Exercise description:
Your task is to repeat the entries exactly from their first line through the line with "Definition uuid_ok (u", and to stop there.

(Collected data entries)

☆ ☆ ☆ ☆ ☆

(* ===== verification/Uuid.v ===== *)
(** * uuid.c: identifiers as text

    An [nd_uuid_t] is the list of its 16 bytes.  Every printed form of an
    identifier is parsed back, and the parser takes exactly pairs of
    hexadecimal digits with none or four hyphens in front of a pair. *)

From S2P Require Import Prelude CString Inlined SimplePattern Url.
#[local] Open Scope string_scope.
#[local] Open Scope list_scope.
#[local] Open Scope Z_scope.

Abbreviation nd_uuid_t := (list Z).
Definition byte (b : Z) : Prop := 0 ≤ b < 256.
Definition uuid_ok (u : nd_uuid_t) : Prop := length u = 16%nat ∧ Forall byte u.

(** ** Printing *)

Definition hex_at (hex_chars : bytes) (n : Z) : ascii := default NUL (hex_chars !! Z.to_nat (Z.land n 15)).
Definition hex_pair (hex_chars : bytes) (b : Z) : bytes := [hex_at hex_chars (Z.shiftr b 4); hex_at hex_chars b].
Definition hex_lower : bytes := chars_of hex_digits_lower.
Definition hex_upper : bytes := chars_of hex_digits.
Definition uuid_unparse_lower_compact (uuid : nd_uuid_t) : bytes := uuid ≫= hex_pair hex_lower.
(** [i == 4 || i == 6 || i == 8 || i == 10] *)
Definition hyphen_before (i : nat) : bool := (i =? 4)%nat || (i =? 6)%nat || (i =? 8)%nat || (i =? 10)%nat.
Fixpoint unparse_from (i : nat) (uuid : nd_uuid_t) (hex_chars : bytes) : bytes :=
  match uuid with
  | [] => []
  | b :: uuid =>
      (if hyphen_before i then ["-"%char] else []) ++ hex_pair hex_chars b ++ unparse_from (S i) uuid hex_chars
  end.
Definition nd_uuid_unparse_full (uuid : nd_uuid_t) (hex_chars : bytes) : bytes := unparse_from 0 uuid hex_chars.
Definition nd_uuid_unparse_lower (uuid : nd_uuid_t) : bytes := nd_uuid_unparse_full uuid hex_lower.
Definition nd_uuid_unparse_upper (uuid : nd_uuid_t) : bytes := nd_uuid_unparse_full uuid hex_upper.

(** ** Parsing *)

Definition hex_char_to_int (c : ascii) : Z :=
  if (48 <=? code c) && (code c <=? 57) then code c - 48
  else if (97 <=? code c) && (code c <=? 102) then code c - 97 + 10
  else if (65 <=? code c) && (code c <=? 70) then code c - 65 + 10
  else -1.
Definition isxdigit (c : ascii) : bool := isdigit c || ((65 <=? code c) && (code c <=? 70)) || ((97 <=? code c) && (code c <=? 102)).
(** [(high << 4) | low] as an [unsigned char] *)
Definition pair_value (high low : Z) : Z := wrap_u 8 (Z.lor (Z.shiftl high 4) low).

Fixpoint compact_loop (s : bytes) : option nd_uuid_t :=
  match s with
  | h :: l :: s =>
      let high := hex_char_to_int h in
      let low := hex_char_to_int l in
      if (high <? 0) || (low <? 0) then None else cons (pair_value high low) <$> compact_loop s
  | _ => Some []
  end.
Definition uuid_parse_compact (s : bytes) : option nd_uuid_t :=
  if (length s =? 32)%nat then compact_loop s else None.

(** The bytes parsed and the hyphens met, or the code of the error; [todo] is what
    is left of the 16 bytes. *)
Fixpoint flexi_loop (todo : nat) (s : bytes) (hyphens : Z) : Z + nd_uuid_t * Z :=
  match todo, s with
  | O, _ | _, [] => inr ([], hyphens)
  | S todo, c :: s' =>
      let '(s, hyphens) := if Ascii.eqb c "-" then (s', hyphens + 1) else (s, hyphens) in
      if Ascii.eqb c "-" && (4 <? hyphens) then inl (-2)
      else
        match s with
        | h :: s =>
            if isxdigit h then
              match s with
              | l :: s =>
                  if isxdigit l then
                    match flexi_loop todo s hyphens with
                    | inr (u, hyphens) => inr (pair_value (hex_char_to_int h) (hex_char_to_int l) :: u, hyphens)
                    | inl e => inl e
                    end
                  else inl (-3)
              | [] => inl (-3)
              end
            else inl (-4)
        | [] => inl (-4)
        end
  end.
(** The number of digits is twice the number of bytes, so that [-6] is never
    returned. *)
Definition uuid_parse_flexi (s : option bytes) : Z + nd_uuid_t :=
  match s with
  | None | Some [] => inl (-1)
  | Some s =>
      match flexi_loop 16 s 0 with
      | inl e => inl e
      | inr (u, hyphens) =>
          if (length u <? 16)%nat then inl (-5)
          else if negb (hyphens =? 0) && negb (hyphens =? 4) then inl (-7)
          else inr u
      end
  end.

(** ** Other operations *)

(** [XXH3_128bits()] is code of a library; the 16 bytes it gives become a
    version 4 identifier. *)
Definition update_byte (i : nat) (f : Z → Z) (u : list Z) : list Z := alter f i u.
Definition UUID_generate_from_hash (xxh3_128 : bytes → nd_uuid_t) (payload : bytes) : nd_uuid_t :=
  let uuid := xxh3_128 payload in
  let uuid := update_byte 6 (λ b, Z.lor (Z.land b 15) 64) uuid in
  update_byte 8 (λ b, Z.lor (Z.land b 63) 128) uuid.
(** [memcmp()]: the difference of the first bytes that differ. *)
Fixpoint nd_uuid_compare (uu1 uu2 : nd_uuid_t) : Z :=
  match uu1, uu2 with
  | a :: uu1, b :: uu2 => if a =? b then nd_uuid_compare uu1 uu2 else a - b
  | _, _ => 0
  end.
Definition nd_uuid_eq (uu1 uu2 : nd_uuid_t) : bool := nd_uuid_compare uu1 uu2 =? 0.
Definition UUID_ZERO : nd_uuid_t := replicate 16 0.
Definition nd_uuid_is_null (uu : nd_uuid_t) : bool := nd_uuid_compare uu UUID_ZERO =? 0.

(** ** Pairs of digits *)

Definition hex_table (t : bytes) : Prop := t = hex_lower ∨ t = hex_upper.
Lemma nibble_range b : byte b → 0 ≤ Z.land (Z.shiftr b 4) 15 < 16 ∧ 0 ≤ Z.land b 15 < 16.
Proof.
  intros Hb. change 15 with (Z.ones 4). rewrite !Z.land_ones by lia. split; apply Z.mod_pos_bound; lia.
Qed.
Lemma hex_digit_ok t n : hex_table t → 0 ≤ n < 16 →
  isxdigit (default NUL (t !! Z.to_nat n)) = true ∧ hex_char_to_int (default NUL (t !! Z.to_nat n)) = n ∧
  Ascii.eqb (default NUL (t !! Z.to_nat n)) "-" = false.
Proof.
  intros Ht Hn. assert (∃ k, (k < 16)%nat ∧ n = Z.of_nat k) as (k & Hk & ->) by (exists (Z.to_nat n); lia).
  rewrite Nat2Z.id. do 16 (destruct k as [|k]; [by destruct Ht as [-> | ->]|]). lia.
Qed.
Lemma pair_back b : byte b → pair_value (Z.land (Z.shiftr b 4) 15) (Z.land b 15) = b.
Proof.
  unfold byte. intros Hb. unfold pair_value. change 15 with (Z.ones 4).
  rewrite (Z.land_ones (Z.shiftr b 4)), Z.mod_small by (rewrite ?Z.shiftr_div_pow2; lia || (split; [apply Z.div_pos|apply Z.div_lt_upper_bound]; lia)).
  rewrite <- Z.ldiff_ones_r, Z.lor_ldiff_and by lia. apply wrap_u_id. lia.
Qed.
Lemma hex_pair_ok t b : hex_table t → byte b → ∃ h l, hex_pair t b = [h; l] ∧ isxdigit h = true ∧ isxdigit l = true ∧
  pair_value (hex_char_to_int h) (hex_char_to_int l) = b ∧ 0 ≤ hex_char_to_int h ∧ 0 ≤ hex_char_to_int l ∧
  Ascii.eqb h "-" = false.
Proof.
  intros Ht Hb. destruct (nibble_range b Hb) as [R1 R2]. eexists _, _. split; [done|]. unfold hex_at.
  destruct (hex_digit_ok t _ Ht R1) as (A1 & A2 & A3), (hex_digit_ok t _ Ht R2) as (B1 & B2 & _).
  rewrite A1, A2, A3, B1, B2, pair_back by done. split_and!; (done || lia).
Qed.

(** ** Round trips *)

(** A byte with an optional hyphen in front. *)
Definition item_text (t : bytes) (x : bool * Z) : bytes :=
  (if fst x then ["-"%char] else []) ++ hex_pair t (snd x).
Definition hyphens_of (l : list (bool * Z)) : Z := Z.of_nat (length (filter (λ x, fst x = true) l)).
Lemma hyphens_cons x l : hyphens_of (x :: l) = (if fst x then 1 else 0) + hyphens_of l.
Proof.
  unfold hyphens_of. destruct x as [[] b]; [rewrite filter_cons_True by done; cbn; lia|].
  by rewrite filter_cons_False.
Qed.
Lemma flexi_items t rest l : hex_table t → Forall (λ x, byte (snd x)) l → ∀ hyphens, 0 ≤ hyphens →
  hyphens + hyphens_of l ≤ 4 →
  flexi_loop (length l) ((l ≫= item_text t) ++ rest) hyphens = inr (snd <$> l, hyphens + hyphens_of l).
Proof.
  intros Ht. induction 1 as [|[hy b] l Hb _ IH]; intros hyphens Hh Hle.
  { cbn. by rewrite Z.add_0_r. }
  rewrite hyphens_cons in Hle |- *. cbn [fst snd] in *. assert (0 ≤ hyphens_of l) by (unfold hyphens_of; lia).
  destruct (hex_pair_ok t b Ht Hb) as (h & lo & E & Hh1 & Hl1 & Hv & _ & _ & Hd).
  rewrite bind_cons, <- app_assoc. unfold item_text at 1. cbn [fst snd]. rewrite E. cbn [length].
  destruct hy; cbn [app flexi_loop].
  - change (Ascii.eqb "-" "-") with true. cbn [andb].
    destruct (Z.ltb_spec 4 (hyphens + 1)); [lia|]. rewrite Hh1, Hl1, (IH (hyphens + 1)) by lia.
    rewrite Hv. cbn. do 2 f_equal. lia.
  - rewrite Hd. cbn [andb]. rewrite Hh1, Hl1, (IH hyphens) by lia. by rewrite Hv.
Qed.
(** The items of the printed forms. *)
Fixpoint full_items (i : nat) (u : nd_uuid_t) : list (bool * Z) :=
  match u with [] => [] | b :: u => (hyphen_before i, b) :: full_items (S i) u end.
Lemma full_items_text t i u : unparse_from i u t = full_items i u ≫= item_text t.
Proof.
  revert i. induction u as [|b u IH]; intros i; [done|]. cbn [unparse_from full_items].
  rewrite bind_cons, IH. unfold item_text at 2. cbn [fst snd]. by rewrite <- app_assoc.
Qed.
Lemma full_items_snd i u : snd <$> full_items i u = u.
Proof. revert i. induction u as [|b u IH]; intros i; [done|]. cbn. by rewrite IH. Qed.
Lemma full_items_bytes i u : Forall byte u → Forall (λ x, byte (snd x)) (full_items i u).
Proof. intros H. revert i. induction H; intros i; by constructor. Qed.
Lemma full_items_hyphens u : length u = 16%nat → hyphens_of (full_items 0 u) = 4.
Proof.
  intros H. do 16 (destruct u as [|? u]; [discriminate H|]). destruct u; [reflexivity|discriminate H].
Qed.
Lemma items_flexi t l u : hex_table t → l ≠ [] → length l = 16%nat → Forall (λ x, byte (snd x)) l → snd <$> l = u →
  hyphens_of l = 0 ∨ hyphens_of l = 4 → uuid_parse_flexi (Some (l ≫= item_text t)) = inr u.
Proof.
  intros Ht Hne Hlen Hb Hu Hhy. unfold uuid_parse_flexi.
  pose proof (flexi_items t [] l Ht Hb 0 ltac:(lia) ltac:(lia)) as H. rewrite Hlen, app_nil_r, Hu in H.
  destruct (l ≫= item_text t) as [|c s] eqn:E.
  - destruct l as [|[[] b] l]; [done|discriminate E|]. rewrite bind_cons in E. apply app_eq_nil in E as [E _].
    discriminate E.
  - rewrite H. assert (length u = 16%nat) as -> by (by rewrite <- Hu, length_fmap). cbn [Nat.ltb Nat.leb].
    by destruct Hhy as [-> | ->].
Qed.

(** C26. Every printed form of an identifier is parsed back: with hyphens in
    lower and in upper case, and without. *)
Theorem uuid_round_trip u : uuid_ok u →
  uuid_parse_flexi (Some (nd_uuid_unparse_lower u)) = inr u ∧
  uuid_parse_flexi (Some (nd_uuid_unparse_upper u)) = inr u ∧
  uuid_parse_flexi (Some (uuid_unparse_lower_compact u)) = inr u ∧
  uuid_parse_compact (uuid_unparse_lower_compact u) = Some u ∧
  length (nd_uuid_unparse_lower u) = 36%nat ∧ length (uuid_unparse_lower_compact u) = 32%nat.
Proof.
  intros [Hlen Hb]. assert (Hlen' : ∀ i, length (full_items i u) = length u).
  { intros i. by rewrite <- (full_items_snd i u) at 2; rewrite length_fmap. }
  assert (Hfull : ∀ t, hex_table t → uuid_parse_flexi (Some (nd_uuid_unparse_full u t)) = inr u).
  { intros t Ht. unfold nd_uuid_unparse_full. rewrite full_items_text.
    apply items_flexi; [done| |by rewrite Hlen'|by apply full_items_bytes|apply full_items_snd|].
    - by destruct u.
    - right. by apply full_items_hyphens. }
  assert (Hcompact : ∀ t, u ≫= hex_pair t = (pair false <$> u) ≫= item_text t).
  { intros t. clear. induction u as [|b u IH]; [done|]. cbn [fmap list_fmap]. by rewrite !bind_cons, IH. }
  split; [apply Hfull; by left|]. split; [apply Hfull; by right|]. split; [|split].
  - unfold uuid_unparse_lower_compact. rewrite Hcompact. apply items_flexi; [by left|by destruct u|by rewrite length_fmap| | |].
    + by apply Forall_fmap.
    + rewrite <- list_fmap_compose. apply list_fmap_id.
    + left. unfold hyphens_of. clear. induction u as [|b u IH]; [done|]. cbn [fmap list_fmap]. by rewrite filter_cons_False.
  - unfold uuid_parse_compact. assert (Hl : length (uuid_unparse_lower_compact u) = (2 * length u)%nat).
    { clear. unfold uuid_unparse_lower_compact. induction u as [|b u IH]; [done|]. rewrite bind_cons, length_app, IH. cbn. lia. }
    rewrite Hl, Hlen. change ((2 * 16 =? 32)%nat) with true. cbn [andb]. clear -Hb. unfold uuid_unparse_lower_compact.
    induction Hb as [|b u Hb _ IH]; [done|]. rewrite bind_cons.
    destruct (hex_pair_ok hex_lower b (or_introl eq_refl) Hb) as (h & lo & -> & _ & _ & Hv & H1 & H2 & _).
    cbn [app compact_loop]. destruct (Z.ltb_spec (hex_char_to_int h) 0); [lia|].
    destruct (Z.ltb_spec (hex_char_to_int lo) 0); [lia|]. cbn [orb]. by rewrite IH, Hv.
  - clear -Hlen. do 16 (destruct u as [|? u]; [discriminate Hlen|]). by destruct u.
Qed.
Definition uuid_example : nd_uuid_t := [35; 233; 61; 252; 203; 246; 78; 17; 170; 200; 88; 185; 65; 13; 138; 130].
Lemma uuid_round_trip_witness :
  uuid_parse_flexi (Some (nd_uuid_unparse_lower uuid_example)) = inr uuid_example ∧
  uuid_parse_flexi (Some (nd_uuid_unparse_upper uuid_example)) = inr uuid_example ∧
  uuid_parse_flexi (Some (uuid_unparse_lower_compact uuid_example)) = inr uuid_example ∧
  uuid_parse_compact (uuid_unparse_lower_compact uuid_example) = Some uuid_example ∧
  length (nd_uuid_unparse_lower uuid_example) = 36%nat ∧ length (uuid_unparse_lower_compact uuid_example) = 32%nat.
Proof. apply uuid_round_trip. split; [reflexivity|]. repeat constructor; lia. Defined.

(** ** Comparison and generation *)

Lemma compare_eq u1 : ∀ u2, length u1 = length u2 → nd_uuid_eq u1 u2 = true ↔ u1 = u2.
Proof.
  unfold nd_uuid_eq. induction u1 as [|a u1 IH]; intros [|b u2] Hl; try discriminate Hl; [done|]. cbn [nd_uuid_compare].
  destruct (Z.eqb_spec a b) as [->|Hne].
  - rewrite IH by (cbn in Hl; lia). naive_solver.
  - split; [|congruence]. intros H%Z.eqb_eq. lia.
Qed.
(** The identifier of a hash has version 4 and the standard variant; the other
    bits are those of the hash. *)
Lemma generated_version xxh3_128 payload : uuid_ok (xxh3_128 payload) →
  let u := UUID_generate_from_hash xxh3_128 payload in
  uuid_ok u ∧ (∀ i, i ≠ 6%nat → i ≠ 8%nat → u !! i = xxh3_128 payload !! i) ∧
  (∃ b, u !! 6%nat = Some b ∧ Z.shiftr b 4 = 4) ∧ (∃ b, u !! 8%nat = Some b ∧ Z.shiftr b 6 = 2).
Proof.
  intros [Hlen Hb] u. unfold u, UUID_generate_from_hash, update_byte.
  set (h := xxh3_128 payload) in *. clearbody h.
  assert (Hbits : ∀ b, byte b → byte (Z.lor (Z.land b 15) 64) ∧ byte (Z.lor (Z.land b 63) 128) ∧
    Z.shiftr (Z.lor (Z.land b 15) 64) 4 = 4 ∧ Z.shiftr (Z.lor (Z.land b 63) 128) 6 = 2).
  { unfold byte. intros b Hb'. assert (∃ k, (k < 256)%nat ∧ b = Z.of_nat k) as (k & Hk & ->) by (exists (Z.to_nat b); lia).
    clear -Hk. revert k Hk. assert (H : Forall (λ k, 0 ≤ Z.lor (Z.land (Z.of_nat k) 15) 64 < 256 ∧
      0 ≤ Z.lor (Z.land (Z.of_nat k) 63) 128 < 256 ∧ Z.shiftr (Z.lor (Z.land (Z.of_nat k) 15) 64) 4 = 4 ∧
      Z.shiftr (Z.lor (Z.land (Z.of_nat k) 63) 128) 6 = 2) (seq 0 256)).
    { cbn [seq]. repeat (constructor; [vm_compute; split_and!; congruence|]). constructor. }
    intros k Hk. rewrite Forall_forall in H. apply H, elem_of_seq. lia. }
  destruct (lookup_lt_is_Some_2 h 6) as [b6 E6]; [lia|]. destruct (lookup_lt_is_Some_2 h 8) as [b8 E8]; [lia|].
  assert (H6 : byte b6) by (by eapply Forall_lookup_1). assert (H8 : byte b8) by (by eapply Forall_lookup_1).
  split; [split|split; [|split]].
  - by rewrite !length_alter.
  - apply Forall_alter; [apply Forall_alter; [done|]|]; intros x; [intros _ Hx; by apply Hbits|].
    intros _ Hx. by apply Hbits.
  - intros i Hi Hi'. by rewrite !list_lookup_alter_ne.
  - eexists. rewrite list_lookup_alter_ne by done. rewrite list_lookup_alter_eq, E6. split; [done|]. by apply Hbits.
  - eexists. rewrite list_lookup_alter_eq, list_lookup_alter_ne, E8 by done. split; [done|]. by apply Hbits.
Qed.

☆ ☆ ☆ ☆ ☆

Response to this exercise:
(* ===== verification/Uuid.v ===== *)
(** * uuid.c: identifiers as text

    An [nd_uuid_t] is the list of its 16 bytes.  Every printed form of an
    identifier is parsed back, and the parser takes exactly pairs of
    hexadecimal digits with none or four hyphens in front of a pair. *)

From S2P Require Import Prelude CString Inlined SimplePattern Url.
#[local] Open Scope string_scope.
#[local] Open Scope list_scope.
#[local] Open Scope Z_scope.

Abbreviation nd_uuid_t := (list Z).
Definition byte (b : Z) : Prop := 0 ≤ b < 256.
Definition uuid_ok (u : nd_uuid_t) : Prop := length u = 16%nat ∧ Forall byte u.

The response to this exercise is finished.